ALK-negative anaplastic large cell lymphoma is a genetically heterogeneous disease with widely disparate clinical outcomes

Abstract

Anaplastic lymphoma kinase (ALK)-negative anaplastic large cell lymphoma (ALCL) is a CD30-positive T-cell non-Hodgkin lymphoma that morphologically resembles ALK-positive ALCL but lacks chromosomal rearrangements of the ALK gene. The genetic and clinical heterogeneity of ALK-negative ALCL has not been delineated. We performed immunohistochemistry and fluorescence in situ hybridization on 73 ALK-negative ALCLs and 32 ALK-positive ALCLs and evaluated the associations among pathology, genetics, and clinical outcome. Chromosomal rearrangements of DUSP22 and TP63 were identified in 30% and 8% of ALK-negative ALCLs, respectively. These rearrangements were mutually exclusive and were absent in ALK-positive ALCLs. Five-year overall survival rates were 85% for ALK-positive ALCLs, 90% for DUSP22-rearranged ALCLs, 17% for TP63-rearranged ALCLs, and 42% for cases lacking all 3 genetic markers (P < .0001). Hazard ratios for death in these 4 groups after adjusting for International Prognostic Index and age were 1.0 (reference group), 0.58, 8.63, and 4.16, respectively (P = 7.10 × 10(-5)). These results were similar when restricted to patients receiving anthracycline-based chemotherapy, as well as to patients not receiving stem cell transplantation.
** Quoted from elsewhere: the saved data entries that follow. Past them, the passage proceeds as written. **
(** * [os.ExpandEnv] *)
Definition isShellSpecialVar (c : ascii) : bool := str_mem c "*#$@!?-0123456789".
Definition isAlphaNum (c : ascii) : bool :=
  let n := nat_of_ascii c in Ascii.eqb c "_" || is_digit c || ((97 <=? n) && (n <=? 122))%nat || ((65 <=? n) && (n <=? 90))%nat.
Fixpoint alnum_len (s : string) : nat := match s with String c s' => if isAlphaNum c then S (alnum_len s') else O | "" => O end.
(** Where the closing brace is. *)
Fixpoint index_byte (c : ascii) (s : string) : option nat :=
  match s with "" => None | String x s' => if Ascii.eqb x c then Some O else option_map S (index_byte c s') end.
(** The name behind a dollar sign and what it takes of the text. *)
Definition getShellName (s : string) : string * nat :=
  match s with
  | "" => ("", O)
  | String "{" rest =>
      match rest with
      | String c (String "}" _) => if isShellSpecialVar c then (String c "", 3%nat) else
          match index_byte "}" rest with Some i => if (i =? 0)%nat then ("", 2%nat) else (str_take i rest, i + 2)%nat | None => ("", 1%nat) end
      | _ => match index_byte "}" rest with Some i => if (i =? 0)%nat then ("", 2%nat) else (str_take i rest, i + 2)%nat | None => ("", 1%nat) end
      end
  | String c _ => if isShellSpecialVar c then (String c "", 1%nat) else (str_take (alnum_len s) s, alnum_len s)
  end.
Section Expand.
Context (Getenv : string -> string).
(** The fuel is the length of the text: each round takes a byte of it. *)
Fixpoint expand_from (fuel : nat) (s : string) : string :=
  match fuel, s with
  | S fuel', String c s' =>
      if Ascii.eqb c "$" && negb (str_eqb s' "") then
        let '(name, w) := getShellName s' in
        (if str_eqb name "" then (if (w =? 0)%nat then "$" else "") else Getenv name) ++ expand_from fuel' (str_drop w s')
      else String c (expand_from fuel' s')
  | _, _ => ""
  end.
Definition ExpandEnv (s : string) : string := expand_from (String.length s) s.

Lemma expand_fuel s : forall n, (String.length s <= n)%nat -> expand_from n s = ExpandEnv s.
Proof.
  assert (H : forall k s n m, (String.length s <= k)%nat -> (String.length s <= n)%nat -> (String.length s <= m)%nat -> expand_from n s = expand_from m s).
  { induction k as [|k IH]; intros t n m Hk Hn Hm; destruct t as [|c t]; cbn in *; try lia; try (by destruct n, m).
    destruct n, m; try lia. cbn [expand_from]. destruct (Ascii.eqb c "$" && negb (str_eqb t "")).
    - destruct (getShellName t) as [name w0]. f_equal. assert (Hd : (String.length (str_drop w0 t) <= String.length t)%nat).
      { clear. revert t. induction w0 as [|w0 IHw]; intros t; [done|]. destruct t; [done|]. cbn. specialize (IHw t). lia. }
      apply IH; lia.
    - f_equal. apply IH; lia. }
  intros n Hn. unfold ExpandEnv. by apply (H (String.length s)).
Qed.
Lemma expand_cons c s : Ascii.eqb c "$" = false -> ExpandEnv (String c s) = String c (ExpandEnv s).
Proof. intros Hc. unfold ExpandEnv. cbn [String.length expand_from]. by rewrite Hc. Qed.
(** A text without a dollar sign stays as it is, up to the first one. *)
Lemma expand_app s r : str_mem "$" s = false -> ExpandEnv (s ++ r) = s ++ ExpandEnv r.
Proof.
  induction s as [|c s IH]; [done|]. intros Hs. cbn [str_mem] in Hs. apply orb_false_iff in Hs as [Hc Hs].
  change (ExpandEnv (String c (s ++ r)) = String c (s ++ ExpandEnv r)). rewrite expand_cons by done. by rewrite IH.
Qed.
Lemma index_byte_app c a b : str_mem c a = false -> index_byte c (a ++ String c b) = Some (String.length a).
Proof.
  induction a as [|x a IH]; intros Ha; [change (index_byte c (String c b) = Some O); cbn [index_byte]; by rewrite Ascii.eqb_refl|].
  cbn [str_mem] in Ha. apply orb_false_iff in Ha as [Hx Ha].
  change (index_byte c (String x (a ++ String c b)) = Some (S (String.length a))). cbn [index_byte]. by rewrite Hx, IH.
Qed.
Definition name_ok (name : string) : bool := (2 <=? String.length name)%nat && negb (str_mem "}" name).
Lemma braced_name name r : name_ok name = true -> getShellName (String "{" (name ++ String "}" r)) = (name, String.length name + 2)%nat.
Proof.
  intros [Hl Hn]%andb_true_iff. apply negb_true_iff in Hn. apply Nat.leb_le in Hl.
  assert (E : match index_byte "}" (name ++ String "}" r) with Some i => if (i =? 0)%nat then ("", 2%nat) else (str_take i (name ++ String "}" r), i + 2)%nat | None => ("", 1%nat) end
            = (name, String.length name + 2)%nat).
  { rewrite index_byte_app by done. rewrite (proj2 (Nat.eqb_neq _ _)) by lia. unfold str_take. by rewrite substring_app. }
  destruct name as [|c [|d name]]; cbn in Hl; try lia.
  change (String c (String d name) ++ String "}" r) with (String c (String d (name ++ String "}" r))) in *.
  cbn [getShellName]. cbn [str_mem] in Hn. apply orb_false_iff in Hn as [_ Hn]. apply orb_false_iff in Hn as [Hd _]. 
  destruct d as [[] [] [] [] [] [] [] []]; try exact E. discriminate Hd.
Qed.
(** A reference in braces is the variable, and what is around it is expanded on
    its own. *)
Theorem ExpandEnv_braced a name r : str_mem "$" a = false -> name_ok name = true ->
  ExpandEnv (a ++ "${" ++ name ++ "}" ++ r) = a ++ Getenv name ++ ExpandEnv r.
Proof.
  intros Ha Hn. rewrite expand_app by done. f_equal.
  change ("${" ++ name ++ "}" ++ r) with (String "$" (String "{" (name ++ String "}" r))). unfold ExpandEnv at 1.
  set (t := String "{" (name ++ String "}" r)). cbn [String.length expand_from]. rewrite Ascii.eqb_refl. change (str_eqb t "") with false. cbn [negb andb].
  unfold t at 1. rewrite braced_name by done.
  assert (Hne : str_eqb name "" = false) by (unfold str_eqb; destruct name; done). rewrite Hne. f_equal.
  assert (Hd : str_drop (String.length name + 2) t = r).
  { replace (String.length name + 2)%nat with (S (String.length (name ++ "}"))) by (rewrite str_length_app; cbn; lia).
    change (str_drop (String.length (name ++ "}")) (name ++ ("}" ++ r)) = r). rewrite <- (str_app_assoc name). apply str_drop_app. }
  rewrite Hd. apply expand_fuel. unfold t. cbn [String.length]. rewrite str_length_app. cbn. lia.
Qed.
End Expand.

(** * [src/config] *)
(** [zapcore.Level], and the configuration of one output of a logger; the
    rotation of a file is lumberjack's, known by the name of the file. *)
Definition InfoLevel : Z := 0.
Record LogConfig : Type := mkLog { Writer : string; Encoder : string; Level : Z; LogKey : string; TencentCLS : option string; Filename : option string }.
Definition LogsConfig : Type := gmap string (list LogConfig).
Definition defaultLogConfig : LogConfig := mkLog "console" "" InfoLevel "" None None.
Module Logs.
Definition Get (c : LogsConfig) (name : string) : list LogConfig := match c !! name with Some cfg => cfg | None => [defaultLogConfig] end.
(** The [break] of the first name that is missing ends the loop. *)
Fixpoint first_of (c : LogsConfig) (names : list string) : list LogConfig :=
  match names with
  | [] => [defaultLogConfig]
  | name :: _ => match c !! name with None => [defaultLogConfig] | Some cfg => cfg end
  end.
Definition Default (c : LogsConfig) : list LogConfig := first_of c ["main"; "default"].
End Logs.
Record MainConfig : Type := mkMain {
  App : string; HttpAddr : string; GrpcAddr : string; OpenDocsAPI : bool; MysqlConns : gmap string string;
  PostgresConns : gmap string string; DatabaseConns : gmap string string; ClickhouseConns : gmap string string; MainEnv : string
}.
Record CoreConfig : Type := mkCore { MainConf : MainConfig; LogsConf : LogsConfig }.
Definition zeroConfig : CoreConfig := mkCore (mkMain "" "" "" false ∅ ∅ ∅ ∅ "") ∅.
Definition DefaultConfig : CoreConfig :=
  let plain := [mkLog "" "" InfoLevel "" None None] in
  mkCore (mkMain "" ":8080" "" true ∅ ∅ ∅ ∅ "dev") (<["main" := plain]> (<["access" := plain]> ∅)).
Record MysqlConfig : Type := mkMysql { Host : string; MysqlPort : Z; MysqlUser : string; MysqlPassword : string; Database : string; Charset : string }.
Definition BuildDNS (cfg : MysqlConfig) : string :=
  cfg.(MysqlUser) ++ ":" ++ cfg.(MysqlPassword) ++ "@tcp(" ++ cfg.(Host) ++ ":" ++ fmt_d cfg.(MysqlPort) ++ ")/" ++ cfg.(Database) ++
  "?charset=" ++ cfg.(Charset) ++ "&parseTime=true&loc=Local".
Thus, ALK-negative ALCL is a genetically heterogeneous disease with widely disparate outcomes following standard therapy. DUSP22 and TP63 rearrangements may serve as predictive biomarkers to help guide patient management.

Figure 1

Outcomes in patients with ALCL based on genetic subtype. (A) OS rates in patients with ALCL, stratified by ALK status only (ALK positive, N = 29; ALK negative, N = 67). (B) OS rates in patients with ALCL, stratified by rearrangements of ALK (N = 29), DUSP22 (N = 21), and TP63 (N = 6). ^−/−/−, triple-negative cases lacking all 3 rearrangements (N = 40). (C) OS rates in patients with ALCL who did not undergo transplantation, stratified by rearrangements of ALK (N = 21), DUSP22 (N = 15), and TP63 (N = 5). ^−/−/−, N = 34.

Figure 2

Representative cases of genetic subtypes of ALCL. (A) ALK-negative ALCL with DUSP22 rearrangement. The tumor cells are positive for CD30 and are negative for ALK, TIA-1, and p63. FISH using a breakapart probe to the DUSP22-IRF4 locus on 6p25.3 shows abnormal separation of the red and green signals on 1 allele (pair of arrows). (B) ALK-negative ALCL with TP63 rearrangement. The tumor cells are positive for CD30, TIA-1, and p63 and are negative for ALK. FISH using a dual-fusion probe to TBL1XR1 on 3q26 and TP63 on 3q28 demonstrates 2 pairs of abnormal fusion signals, indicating 2 copies of inv(3)(q26q28) (TBL1XR1/TP63 fusion; 2 pairs of arrows). (C) ALK-negative ALCL lacking DUSP22 and TP63 rearrangements (triple-negative ALCL). The tumor cells are positive for CD30 and TIA-1 and are negative for ALK and p63. (D) ALK-positive ALCL. The tumor cells are positive for CD30, ALK, and TIA-1 and are negative for p63. Photomicrographs were taken using an Olympus DP71 camera, Olympus BX51 microscope, and Olympus DP Manager image acquisition software at an original magnification of ×400 (insets, ×1000). Original magnification of FISH images, ×600.

Figure 3

Comparative pathologic features of genetic subtypes of ALCL. (A) Percentage of cases with unanimous consensus on a diagnosis of ALCL, based on morphology, phenotype, and clinical data. (B) Percentage of cases with unanimous consensus on the presence of classic histologic features of ALCL, as assessed without knowledge of phenotype (except CD30 expression) or clinical data. (C) Immunophenotypic markers that differed significantly among genetic subtypes. As a defining feature of ALK-positive ALCL, immunohistochemistry for ALK is not included here.